Therefore, in this work, we integrate multi-omics data of hESC differentiation with the proposed deep learning approach, DeepCode, to decipher an extended splicing code for ESC fate decision. With the advantages of epigenetic features, DeepCode significantly improves the performance in predicting splicing patterns during hESC differentiation. In addition, epigenetic properties outperform genetic elements and play dominant roles in decoding AS outcomes. We also found that DeepCode is useful for understanding the (epi)genetic determinants of embryonic development by revealing a novel candidate mechanism linking HMs to ESC fate decision. In addition, DeepCode is designed for its scalability in data types and extensibility in applications, thus holds the potential applications in a variety of biological and biomedical fields when trained in different contexts.

MATERIALS AND METHODS

Datasets

To decipher the splicing (epi)genetic code for embryonic development, we used two datasets from independent research groups for primary model training and evaluations. The first dataset was from four cell lineages directly derived from hESCs (H1 cells), including trophoblast-like cells (TBL), mesendoderm (ME), neural progenitor cells (NPC) and mesenchymal stem cells (MSC), which was generated from Bin Ren's lab (43). We also included IMR90 for Ren's dataset, a cell line for primary human fetal lung fibroblasts, as an example of terminally differentiated cells. The second dataset was from Alexander Meissner's lab (44) with regard to a population of cells derived directly from hESCs (HUES64) representing each of three embryonic germ layers, including ectoderm (dEC), mesoderm (dEM), and endoderm (dEN). Matched ChIP-seq data of 16 HMs and DNase, and RNA-seq data (two replicates) for each cell type were collected and analyzed (Supplementary Methods, M1).

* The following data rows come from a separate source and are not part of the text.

Lemma next_in_spec regions : forall u, plan_state u -> regions = drop (uc_region u) (uc_regions u) ->
  match pending regions (uc_next_offset u) with
  | [] => fst (Used.next_in regions u) = None
  | c :: rest => exists u', Used.next_in regions u = (Some c, u') /\ plan_state u' /\ remaining u' = rest
  end.
Proof.
  induction regions as [|[s e] later IH]; intros u Hu Hd; [done|].
  destruct Hu as (Hcs & Hds & Hn & Ha).
  assert (aligned (s, e)) as [Hs He].
  { rewrite <- (take_drop (uc_region u) (uc_regions u)), <- Hd in Ha. apply Forall_app in Ha as [_ Ha].
    by apply Forall_cons in Ha as [? _]. }
  cbn in Hs, He. set (n := Z.max (uc_next_offset u) s).
  assert (start_ok n) as Hnok by (destruct (Z.max_spec (uc_next_offset u) s) as [[_ Hm]|[_ Hm]]; unfold n; by rewrite Hm).
  cbn [pending Used.next_in]. fold n. destruct (Z.ltb_spec e n) as [Hlt|Hle].
  - rewrite chunks_from_nil by (by apply mult_lt_div). cbn [app].
    set (u0 := Used.at_region (S (uc_region u)) 0 u).
    assert (later = drop (uc_region u0) (uc_regions u0)) as Hd0.
    { cbn. by rewrite <- Nat.add_1_r, Nat.add_comm, <- skipn_skipn, <- Hd. }
    specialize (IH u0). cbn [uc_next_offset u0 Used.at_region] in IH.
    assert (pending later 0 = concat (map region_chunks later)) as <-.
    { destruct later as [|[s' e'] later]; [done|]. cbn. unfold region_chunks. cbn. rewrite Z.max_r; [done|].
      rewrite <- (take_drop (uc_region u) (uc_regions u)), <- Hd in Ha.
      apply Forall_app in Ha as [_ Ha]. apply Forall_cons in Ha as [_ Ha].
      apply Forall_cons in Ha as [[[? _] _] _]. cbn in *. lia. }
    apply IH; [|done]. split_and!; [done..| |done]. split; [cbn; lia|]. cbn. apply Z.mod_0_l. lia.
  - destruct Hnok as [Hn0 Hnm]. destruct He as [He0 Hee].
    pose proof (Z.div_mod n chunk_size ltac:(lia)) as Hdn. rewrite Hnm in Hdn.
    rewrite chunks_from_step by (apply Z.div_le_mono; lia). cbn [app].
    rewrite Hcs, Hds. replace (wrap64 (n + chunk_size)) with (n + chunk_size) by (unfold wrap64; rewrite Z.mod_small; lia).
    eexists. split; [|split].
    + unfold chunk_at. replace (wrap64 (device_size - n)) with (device_size - n) by (unfold wrap64; rewrite Z.mod_small; lia).
      assert (Z.min (Z.min (e - n + 1) chunk_size) (device_size - n) = Z.min chunk_size (device_size - n)) as ->.
      { destruct Hee as [Hee|Hee]; [|lia].
        assert (chunk_size <= e - n + 1); [|lia].
        pose proof (Z.div_mod (e + 1) chunk_size ltac:(lia)) as Hde. rewrite Hee in Hde.
        assert (n / chunk_size < (e + 1) / chunk_size); [|nia].
        apply Z.div_lt_upper_bound; lia. }
      rewrite (proj2 (Z.leb_le _ _)) by lia.
      replace (n / chunk_size * chunk_size) with n by lia. reflexivity.
    + split_and!; [done..| |done]. cbn. split; [lia|]. rewrite <- Zplus_mod_idemp_r, Z.mod_same, Z.add_0_r by lia. done.
    + unfold remaining. cbn [Used.at_region uc_region uc_regions uc_next_offset]. rewrite <- Hd. cbn [pending].
      rewrite Z.max_l by lia.
      replace ((n + chunk_size) / chunk_size) with (n / chunk_size + 1); [done|].
      rewrite <- (Z.mul_1_l chunk_size) at 2. rewrite Z.div_add; lia.
Qed.

Lemma next_chunk_spec u : plan_state u ->
  match remaining u with
  | [] => fst (Used.next_chunk u) = None
  | c :: rest => exists u', Used.next_chunk u = (Some c, u') /\ plan_state u' /\ remaining u' = rest
  end.
Proof. intros Hu. by apply next_in_spec. Qed.
(* ===== verification/RestoreBlock.v ===== *)
(** * Writing a block chain ([write_block_chain] of [crates/lr-engine/src/restore.rs])

    The merged states of a chain go chunk by chunk to the claimed target; what
    the theorems say is what the target then holds. *)

From S2P Require Import Prelude Core Crypto Superblock Manifest EngineKeys Steps Progress Chain ChainSpec Extents Devices.

(** Also the result of a whole-disk restore. *)
Record RestoreReport := {
  rr_image : bytes;
  rr_target : bytes;
  rr_image_uuid : Id;
  rr_consistency : Consistency;
  rr_stored_chunks_written : Z;
  rr_zero_chunks_written : Z;
  rr_skipped_chunks : Z;
  rr_bytes_written : Z;
}.

(** The variables the callback of the walk changes. *)
Record Writing (D : Type) := {
  wr_target : DirectBlockTarget D;
  wr_buffer : AlignedBuf;
  wr_stored : Z;
  wr_zero : Z;
  wr_skipped : Z;
  wr_bytes : Z;
}.
#[global] Arguments wr_target {D} _.
#[global] Arguments wr_buffer {D} _.
#[global] Arguments wr_stored {D} _.
#[global] Arguments wr_zero {D} _.
#[global] Arguments wr_skipped {D} _.
#[global] Arguments wr_bytes {D} _.

Module RestoreBlock.
Section ops.
Context `{Primitives} `{BlockDevice D}.

Definition on_target {A} (m : step (DirectBlockTarget D) A) : step (Writing D) A := fun w =>
  let '(t, r) := m (wr_target w) in
  ({| wr_target := t; wr_buffer := wr_buffer w; wr_stored := wr_stored w; wr_zero := wr_zero w;
      wr_skipped := wr_skipped w; wr_bytes := wr_bytes w |}, r).

(** The counters of the three kinds of chunk. *)
Definition count (stored zero skipped bytes : Z) : step (Writing D) unit := modify (fun w =>
  {| wr_target := wr_target w; wr_buffer := wr_buffer w; wr_stored := wrap64 (wr_stored w + stored);
     wr_zero := wrap64 (wr_zero w + zero); wr_skipped := wrap64 (wr_skipped w + skipped);
     wr_bytes := wrap64 (wr_bytes w + bytes) |}).
Definition lvm_facts (h : Host) (facts : DeviceFacts) (fs : option FsFacts) : option LvmFacts :=
  let is_pv := match fs with Some f => Text.starts_with (Text.str "LVM2_member") (fs_type f) | None => false end in
  let is_dm := bool_decide (dv_dev_type facts = DeviceMapper) in
  if negb is_pv && negb is_dm then None
  else
    let dm_name := if is_dm then read_optional h (Paths.join (Sysfs.class_block h (dv_name facts)) (Text.str "dm/name"))
                   else None in
    let split := match dm_name with Some name => Text.split_once Byte.x2d name | None => None end in
    Some {| lv_is_pv := is_pv; lv_is_dm := is_dm; lv_vg_name := option_map fst split;
            lv_lv_name := option_map snd split; lv_dm_name := dm_name; lv_thin := None |}.

(** [parse_btrfs_subvolume_line]: the loop over the words. *)
Fixpoint subvolume_words (words : list bytes) (id parent : option Z) (path : option bytes) : option BtrfsSubvolume :=
  match words with
  | [] => match id, path with
          | Some id, Some path => Some {| bs_id := id; bs_parent_id := parent; bs_path := path |}
          | _, _ => None
          end
  | w :: words1 =>
    if bool_decide (w = Text.str "ID") then
      match words1 with
      | v :: words2 => subvolume_words words2 (Text.parse_unsigned U64_MAX v) parent path
      | [] => subvolume_words words1 None parent path
      end
    else if bool_decide (w = Text.str "top") then
      match words1 with
      | l :: words2 =>
        if bool_decide (l = Text.str "level") then
          match words2 with
          | v :: words3 => subvolume_words words3 id (Text.parse_unsigned U64_MAX v) path
          | [] => subvolume_words words2 id None path
          end
        else subvolume_words words1 id parent path
      | [] => subvolume_words words1 id parent path
      end
    else if bool_decide (w = Text.str "path") then
      match words1 with
      | v :: words2 => subvolume_words words2 id parent (Some v)
      | [] => subvolume_words words1 id parent None
      end
    else subvolume_words words1 id parent path
  end.
Definition parse_btrfs_subvolume_line (line : bytes) : option BtrfsSubvolume :=
  subvolume_words (Text.split_whitespace line) None None None.
(* ===== verification/Uri.v ===== *)
(** * Destination URIs ([crates/lr-store/src/uri.rs])

    Where a destination is and, in the URI of an image, which set and member it
    names. *)

From S2P Require Import Prelude Text Sysfs.

Inductive DestinationUri :=
  | Local (path : bytes)
  | Sftp (user : option bytes) (host : bytes) (port : Z) (path : bytes).

Record ImageLocation := { il_dest : bytes; il_set : bytes; il_name : bytes }.

Module Uris.
Import Paths.
Definition COLON : byte := Byte.x3a.
Definition AT : byte := Byte.x40.
Definition U16_MAX : Z := 2 ^ 16 - 1.

Definition is_local (u : DestinationUri) : bool := match u with Local _ => true | Sftp _ _ _ _ => false end.

Definition authority (u : DestinationUri) : bytes :=
  match u with
  | Local _ => []
  | Sftp user host port _ =>
    Text.str "sftp://" ++ match user with Some u => u ++ [AT] | None => [] end ++ host ++ [COLON] ++ Text.to_decimal port
  end.

Definition split_port (authority : bytes) : result (bytes * Z) :=
  match Text.rsplit_once COLON authority with
  | None => Ok (authority, 22)
  | Some (host_part, port) =>
    match port with
    | [] => Err (Unsupported "'{port}' is not an sftp port")
    | _ =>
      if negb (forallb Text.is_ascii_digit port) then Err (Unsupported "'{port}' is not an sftp port")
      else match Text.parse_unsigned U16_MAX port with
           | Some port => Ok (host_part, port)
           | None => Err (Unsupported "sftp port '{port}' is out of range")
           end
    end
  end.

Definition parse_sftp (rest : bytes) : result DestinationUri :=
  let '(authority, path) := match Text.split_once SLASH rest with
                            | Some (authority, path) => (authority, SLASH :: path)
                            | None => (rest, [])
                            end in
  match path with
  | [] => Err (Unsupported "an sftp destination needs a path, e.g. sftp://host/srv/backups")
  | _ =>
    let* (user, host_port) :=
      match Text.split_once AT authority with
      | Some (user, host) =>
        if bool_decide (COLON ∈ user) then
          Err (Unsupported "a password in a destination URI is refused; use --identity or ssh-agent")
        else Ok (Some user, host)
      | None => Ok (None, authority)
      end in
    let* (host, port) := split_port host_port in
    match host with
    | [] => Err (Unsupported "an sftp destination needs a host")
    | _ => Ok (Sftp user host port path)
    end
  end.

Definition parse (uri : bytes) : result DestinationUri :=
  let uri := Text.trim uri in
  match uri with
  | [] => Err (Unsupported "the destination URI is empty")
  | _ =>
    match Text.strip_prefix (Text.str "sftp://") uri with
    | Some rest => parse_sftp rest
    | None =>
      match Text.strip_prefix (Text.str "file://") uri with
      | Some rest => Ok (Local (if Text.starts_with [SLASH] rest then rest else uri))
      | None =>
        if Text.contains (Text.str "://") uri then
          Err (Unsupported "destination scheme '{scheme}' is not supported (use a path, file:// or sftp://)")
        else Ok (Local uri)
      end
    end
  end.

(** [path_components]. *)
Definition path_components (path : bytes) : result (list bytes) :=
  if existsb (fun n => bool_decide (n = DOTDOT)) (names path) then
    Err (Unsupported "an image path may not contain {other:?}")
  else Ok (map Text.utf8_lossy (names path)).

Definition nonempty (n : bytes) : bool := negb (bool_decide (n = [])).

Definition split_named (rest : bytes) : result ImageLocation :=
  match List.filter nonempty (Text.split SLASH rest) with
  | name :: set :: m1 :: m2 :: member =>
    Ok {| il_dest := AT :: name; il_set := set; il_name := Text.join [SLASH] (m1 :: m2 :: member) |}
  | _ => Err (Unsupported "'{uri}' must name a set, a chain and a member, e.g. @<name>/<set>/<chain>/<file>.lrimg")
  end.

Definition split_image (uri : bytes) : result ImageLocation :=
  match Text.strip_prefix [AT] uri with
  | Some rest => split_named rest
  | None =>
    let* parsed := parse uri in
    let* components :=
      match parsed with
      | Local path => path_components path
      | Sftp _ _ _ path =>
        Ok (List.filter (fun part => nonempty part && negb (bool_decide (part = DOT))) (Text.split SLASH path))
      end in
    if zlen components <? 3 then
      Err (Unsupported "'{uri}' must name a set, a chain and a member, e.g. <dest>/<set>/<chain>/<file>.lrimg")
    else
      let split := zlen components - 3 in
      let prefix := Text.join [SLASH] (ztake split components) in
      let dest := match parsed with
                  | Local _ => match prefix with [] => [SLASH] | _ => SLASH :: prefix end
                  | Sftp _ _ _ _ => authority parsed ++ [SLASH] ++ prefix
                  end in
      match zdrop split components with
      | set :: rest => Ok {| il_dest := dest; il_set := set; il_name := Text.join [SLASH] rest |}
      | [] => Err (Unsupported "unreachable: at least three components")
      end
  end.
End Uris.

(** ** Lemmas *)
Module UriLemmas.
Import Uris Paths.

(** A name that is one component of a path, as text. *)
Definition clean (n : bytes) : Prop :=
  n <> [] /\ ~ (SLASH ∈ n) /\ n <> DOT /\ n <> DOTDOT /\ Text.utf8_lossy n = n.

Lemma split_join (l : list bytes) : l <> [] -> Forall (fun n => SLASH ∉ n) l -> Text.split SLASH (Text.join [SLASH] l) = l.
Proof.
  induction l as [|n l IH]; [done|]. intros _ [Hn Hl]%Forall_cons. destruct l as [|m l].
  - cbn [Text.join]. clear IH Hl. induction n as [|c n IH]; [done|]. apply not_elem_of_cons in Hn as [Hc Hn].
    cbn [Text.split]. rewrite bool_decide_false by congruence. by rewrite IH.
  - cbn [Text.join app]. rewrite TextLemmas.split_cons_app by done. f_equal. by apply IH.
Qed.

Lemma names_join l : l <> [] -> Forall clean l -> names (SLASH :: Text.join [SLASH] l) = l.
Proof.
  intros Hne Hl. unfold names. cbn [Text.split]. rewrite bool_decide_true by done.
  rewrite split_join; [|done|eapply Forall_impl; [exact Hl|]; by intros n (_ & ? & _)]. cbn [List.filter].
  rewrite bool_decide_true by done. cbn [negb andb]. clear Hne. induction Hl as [|n l (Hn & _ & Hd & _) _ IH]; [done|].
  cbn [List.filter]. rewrite !bool_decide_false by done. cbn. by rewrite IH.
Qed.

Lemma lossy_clean l : Forall clean l -> map Text.utf8_lossy l = l.
Proof. induction 1 as [|n l (_ & _ & _ & _ & Hu) _ IH]; [done|]. cbn. by rewrite Hu, IH. Qed.

Lemma no_dotdot l : Forall clean l -> existsb (fun n => bool_decide (n = DOTDOT)) l = false.
Proof. induction 1 as [|n l (_ & _ & _ & Hd & _) _ IH]; [done|]. cbn. by rewrite bool_decide_false. Qed.

Lemma contains_mid p a b : Text.contains p (a ++ p ++ b) = true.
Proof.
  induction a as [|x a IH]; cbn [app].
  - assert (Text.starts_with p (p ++ b) = true) as Hs by (unfold Text.starts_with; by rewrite TextLemmas.strip_prefix_app).
    destruct (p ++ b); cbn [Text.contains]; by rewrite Hs.
  - cbn [Text.contains]. by rewrite IH, orb_true_r.
Qed.

Lemma no_scheme p a uri : Text.contains p uri = false -> Text.strip_prefix (a ++ p) uri = None.
Proof.
  intros Hc. destruct (Text.strip_prefix (a ++ p) uri) as [r|] eqn:E; [|done].
  apply TextLemmas.strip_prefix_Some in E. rewrite E, <- app_assoc, contains_mid in Hc. done.
Qed.

Lemma parse_plain_path uri : uri <> [] -> Text.trim uri = uri -> Text.contains (Text.str "://") uri = false ->
  parse uri = Ok (Local uri).
Proof.
  intros Hne Ht Hc. unfold parse. rewrite Ht. destruct uri as [|c uri]; [done|].
  rewrite (no_scheme (Text.str "://") (Text.str "sftp")), (no_scheme (Text.str "://") (Text.str "file")), Hc by done. done.
Qed.

Lemma split_path uri dest set chain file : Text.strip_prefix [AT] uri = None -> uri <> [] -> Text.trim uri = uri ->
  Text.contains (Text.str "://") uri = false -> names uri = dest ++ [set; chain; file] -> Forall clean (dest ++ [set; chain; file]) ->
  split_image uri = Ok {| il_dest := match dest with [] => [SLASH] | _ => SLASH :: Text.join [SLASH] dest end;
                          il_set := set; il_name := chain ++ [SLASH] ++ file |}.
Proof.
  intros Ha Hne Ht Hc Hn Hl. unfold split_image. rewrite Ha, parse_plain_path by done. cbn [bind]. unfold path_components.
  rewrite Hn, no_dotdot, lossy_clean by done. cbn [bind]. rewrite zlen_app. change (zlen [set; chain; file]) with 3.
  pose proof (zlen_nonneg dest). rewrite (proj2 (Z.ltb_ge _ _)) by lia. replace (zlen dest + 3 - 3) with (zlen dest) by lia.
  rewrite ztake_app_exact, zdrop_app_exact by done. do 2 f_equal.
  destruct dest as [|d dest]; [done|]. destruct (Text.join [SLASH] (d :: dest)) as [|c l] eqn:E; [|done].
  apply Forall_cons in Hl as [(Hd & _) _]. destruct dest as [|d' dest]; cbn in E; [done|]. by destruct d.
Qed.
End UriLemmas.

(** ** Properties *)

(** The location of an image below a local directory is read back from its
    path: destination, set and member. A relative path is read as if it began
    at the root. *)
Theorem split_image_local dest set chain file :
  Forall UriLemmas.clean (dest ++ [set; chain; file]) ->
  let relative := Text.join [Paths.SLASH] (dest ++ [set; chain; file]) in
  let location := {| il_dest := match dest with [] => [Paths.SLASH] | _ => Paths.SLASH :: Text.join [Paths.SLASH] dest end;
                     il_set := set; il_name := chain ++ [Paths.SLASH] ++ file |} in
  (Text.trim (Paths.SLASH :: relative) = Paths.SLASH :: relative ->
   Text.contains (Text.str "://") (Paths.SLASH :: relative) = false ->
   Uris.split_image (Paths.SLASH :: relative) = Ok location) /\
  (Text.trim relative = relative -> Text.contains (Text.str "://") relative = false ->
   Text.strip_prefix [Uris.AT] relative = None -> Uris.split_image relative = Ok location).
Proof.
  intros Hl relative location. assert (dest ++ [set; chain; file] <> []) as Hne by (by destruct dest).
  pose proof (UriLemmas.names_join _ Hne Hl) as Hn. split.
  - intros Ht Hc. by apply UriLemmas.split_path.
  - intros Ht Hc Ha. apply UriLemmas.split_path; try done.
    + unfold relative. intros E. fold relative in Hn. unfold Paths.names in Hn. fold relative in E. rewrite E in Hn. cbn in Hn.
      by destruct dest.
Qed.
(** [TargetFacts::read] of what the machine shows of a device. *)
Definition read_target_facts `{Primitives} `{HexCodec} (p : Probes) (device : bytes) : result TargetFacts :=
  Facts.read
    (let* metadata := ho_metadata (pr_host p) device in Ok (md_rdev metadata))
    (let* layout := Discover.discover_source p device in
     let facts := sl_device_facts layout in Ok (dv_size_bytes facts, dv_wwid facts, dv_serial facts))
    (match pr_open p device with Some b => Ok b | None => Err (Io OtherIo) end).

(** ** The members of a restore *)
Module Selected.
Section ops.
Context `{Primitives} `{Destination D}.

Definition open_image (d : D) (name : bytes) (encryption : Encryption) :
    result (ImageReader * ImageKeys * Superblock) :=
  let* handle := open_ro d name in
  let* reader := Img.open handle in
  let superblock := ir_superblock reader in
  let* keys := EKeys.unlock_image encryption superblock in
  let mac_key := if Sb.is_encrypted superblock then Some (ik_meta_key keys) else None in
  Img.authenticate reader mac_key;;;
  Ok (reader, keys, superblock).

Definition selected_member_identities (d : D) (image_name : bytes) (selected_names : list bytes) (whole_disk : bool) :
    result (list RestoreMemberIdentity) :=
  if whole_disk then
    if negb (bool_decide (selected_names = [image_name])) then
      Err (Corrupt "a whole-disk restore must select exactly its named image")
    else let* m := Identities.read d image_name in Ok [m]
  else
    let* resolved := Resolve.resolve_chain d image_name in
    if negb (bool_decide (map cm_file_name resolved = selected_names)) then
      Err (Corrupt "the resolved restore chain differs from the prepared member order; prepare again")
    else collectM (fun m => Identities.read d (cm_file_name m)) resolved.
(** What the backend answers while it stays in [I]: the bytes of [content]. *)
Record serves {B} `{BlockBackend B} (I : B -> Prop) (content : bytes) : Prop := {
  sv_size : forall b, I b -> size_bytes b = zlen content;
  sv_read : forall b offset len, I b -> 0 <= offset -> 0 <= len -> offset + len <= zlen content ->
    exists b', backend_read offset len b = (b', Ok (sub offset len content)) /\ I b';
}.

Module NbdSpec.
Import Nbd.

Definition encode_request (r : Request) : bytes :=
  be 4 REQUEST_MAGIC ++ be 2 (rq_flags r) ++ be 2 (rq_command r) ++ be 8 (rq_handle r) ++ be 8 (rq_offset r) ++ be 4 (rq_length r).
(** It goes on the wire, and no data follows it. *)
Record request_ok (r : Request) : Prop := {
  ro_command : 0 <= rq_command r < 2 ^ 16;
  ro_handle : 0 <= rq_handle r < 2 ^ 64;
  ro_offset : 0 <= rq_offset r < 2 ^ 64;
  ro_length : 0 <= rq_length r < 2 ^ 32;
  ro_no_data : rq_command r <> CMD_WRITE;
}.

Definition status_reply (code handle : Z) : bytes := be 4 SIMPLE_REPLY_MAGIC ++ be 4 code ++ be 8 handle.
(** The reply a client is owed. *)
Definition reply (content : bytes) (r : Request) : bytes :=
  if rq_command r =? CMD_READ then
    if rq_offset r + rq_length r <=? zlen content then status_reply 0 (rq_handle r) ++ sub (rq_offset r) (rq_length r) content
    else status_reply ERR_IO (rq_handle r)
  else if (rq_command r =? CMD_FLUSH) || (rq_command r =? CMD_TRIM) then status_reply 0 (rq_handle r)
  else if rq_command r =? CMD_WRITE_ZEROES then status_reply ERR_PERM (rq_handle r)
  else status_reply ERR_NOTSUP (rq_handle r).

Definition greeting : bytes := be 8 NBDMAGIC ++ be 8 IHAVEOPT ++ be 2 3.
Definition option_bytes (option kind : Z) (payload : bytes) : bytes :=
  be 8 REP_MAGIC ++ be 4 option ++ be 4 kind ++ be 4 (zlen payload) ++ payload.

(** [NBD_OPT_GO] for a name with some information requests, and what is owed. *)
Definition go_data (name : bytes) (infos : list Z) : bytes := be 4 (zlen name) ++ name ++ be 2 (zlen infos) ++ concat (map (be 2) infos).
Definition encode_go (name : bytes) (infos : list Z) : bytes :=
  be 8 IHAVEOPT ++ be 4 OPT_GO ++ be 4 (zlen (go_data name infos)) ++ go_data name infos.
Definition info_reply (config : ExportConfig) (size info : Z) : bytes :=
  if info =? INFO_EXPORT then option_bytes OPT_GO REP_INFO (be 2 INFO_EXPORT ++ be 8 size ++ be 2 (transmission_flags config))
  else if info =? INFO_NAME then option_bytes OPT_GO REP_INFO (be 2 INFO_NAME ++ ec_name config)
  else if info =? INFO_BLOCK_SIZE then
    option_bytes OPT_GO REP_INFO (be 2 INFO_BLOCK_SIZE ++ be 4 512 ++ be 4 4096 ++ be 4 (32 * 1024 * 1024))
  else [].
Definition go_reply (config : ExportConfig) (size : Z) (infos : list Z) : bytes :=
  concat (map (info_reply config size) (dedup (INFO_EXPORT :: infos))) ++ option_bytes OPT_GO REP_ACK [].

(** The client disconnects, or its side of the connection ends. *)
Definition ends (rest : bytes) : Prop := zlen rest < 28 \/ exists r rest', request_ok r /\ rq_command r = CMD_DISC /\ rest = encode_request r ++ rest'.

Lemma zlen_be n z : zlen (be n z) = Z.of_nat n.
Proof. unfold be, zlen. by rewrite length_rev, length_le_bytes. Qed.
Lemma be_val_be n z : 0 <= z < 256 ^ Z.of_nat n -> be_val (be n z) = z.
Proof. intros Hz. unfold be_val, be. by rewrite rev_involutive, le_val_bytes_small. Qed.

Section session.
Context {B : Type} `{BlockBackend B} (I : B -> Prop) (content : bytes).
Hypothesis Hserves : serves I content.
Hypothesis Hsize : zlen content < 2 ^ 64.

(** A connection that takes everything. *)
Definition conn (input output : bytes) (b : B) : Conn B :=
  {| cn_in := input; cn_out := output; cn_room := None; cn_stops := []; cn_backend := b |}.

Lemma write_conn x i o b : write_all x (conn i o b) = (conn i (o ++ x) b, Ok tt).
Proof. done. Qed.
Lemma read_conn a i o b n : n = zlen a -> read_exact n (conn (a ++ i) o b) = (conn i o b, Ok a).
Proof.
  intros ->. unfold read_exact, conn. cbn [cn_in]. rewrite zlen_app. pose proof (zlen_nonneg i).
  rewrite (proj2 (Z.leb_le _ _)) by lia. by rewrite zdrop_app_exact, ztake_app_exact.
Qed.

Lemma stopped_conn i o b : stopped (conn i o b) = (conn i o b, Ok false).
Proof. done. Qed.

Lemma status_conn code handle i o b : simple_error code handle (conn i o b) = (conn i (o ++ status_reply code handle) b, Ok tt).
Proof.
  unfold simple_error, write_u32, write_u64, step_bind. rewrite !write_conn. unfold status_reply. by rewrite !app_assoc.
Qed.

In this study, we mainly focused on two types of mostly occurred AS events, mutually exclusive exons (MXE) and skipped exons (SE). These AS events were identified from the RNA-seq data with the ‘per spliced in’ changes |ΔPSI| > 0.1 at FDR < 0.05, based on measurements used by rMATS (45) (Supplementary methods M1). We defined these AS events as hESC differentiation-related AS events, including 3,513 MXE and 3,678 SE events for Ren's dataset (Supplementary Figure S1a, Table S1, and Dataset D1), which were the primary dataset for model training and evaluation. We also identified the AS events for Meissner's dataset (Supplementary Table S1), which were used as the independent dataset for evaluations of model robustness. The genomic and epigenomic features were learned from the ±150bp regions surrounding both the 5′ and 3′ splice sites (SS) of the AS exons (Supplementary Figure S1b). We identified 136 and 68 epigenomic features of 17 ChIP-seq datasets for SE and MXE exons, respectively (Supplementary Methods M1 and Table S1). Besides, 421 pre-defined sequence features are also considered as genomic features, including known motifs, new motifs, short motifs and transcript structures, which were assembled as splicing genetic code and originally described in reference (13). Additionally, we also employed the extensive resources from Roadmap (46,47) and ENCODE (48,49) projects, wherein five ESC or iPSC, eight ESC-derived cell types and 43 adult cells/tissues were considered (Supplementary Dataset D2 and Methods M5).

The DeepCode

DeepCode, an extended splicing (epi)genetic code, is proposed to predict how given exons are spliced differentially in different cell lineages derived from hESCs. The method takes multi-omics data (RNA-seq, ChIP-seq, and RNA sequences) as inputs for large-scale feature learnings and representations (Figure (Figure1A).1A). A multi-label deep neural network is then automatically trained to learn and integrate multi-omics features; the trained model (DeepCode) enables the prediction of splicing patterns represented as inclusion levels (PSIs) and their changes (ΔPSIs) in different conditions (Figure (Figure1B).1B). Trained in different contexts, DeepCode can be used in not only understanding AS regulations, but also a variety of biological and biomedical topics, including but not limited to developmental mechanisms and cancer researches (Figure (Figure1C1C).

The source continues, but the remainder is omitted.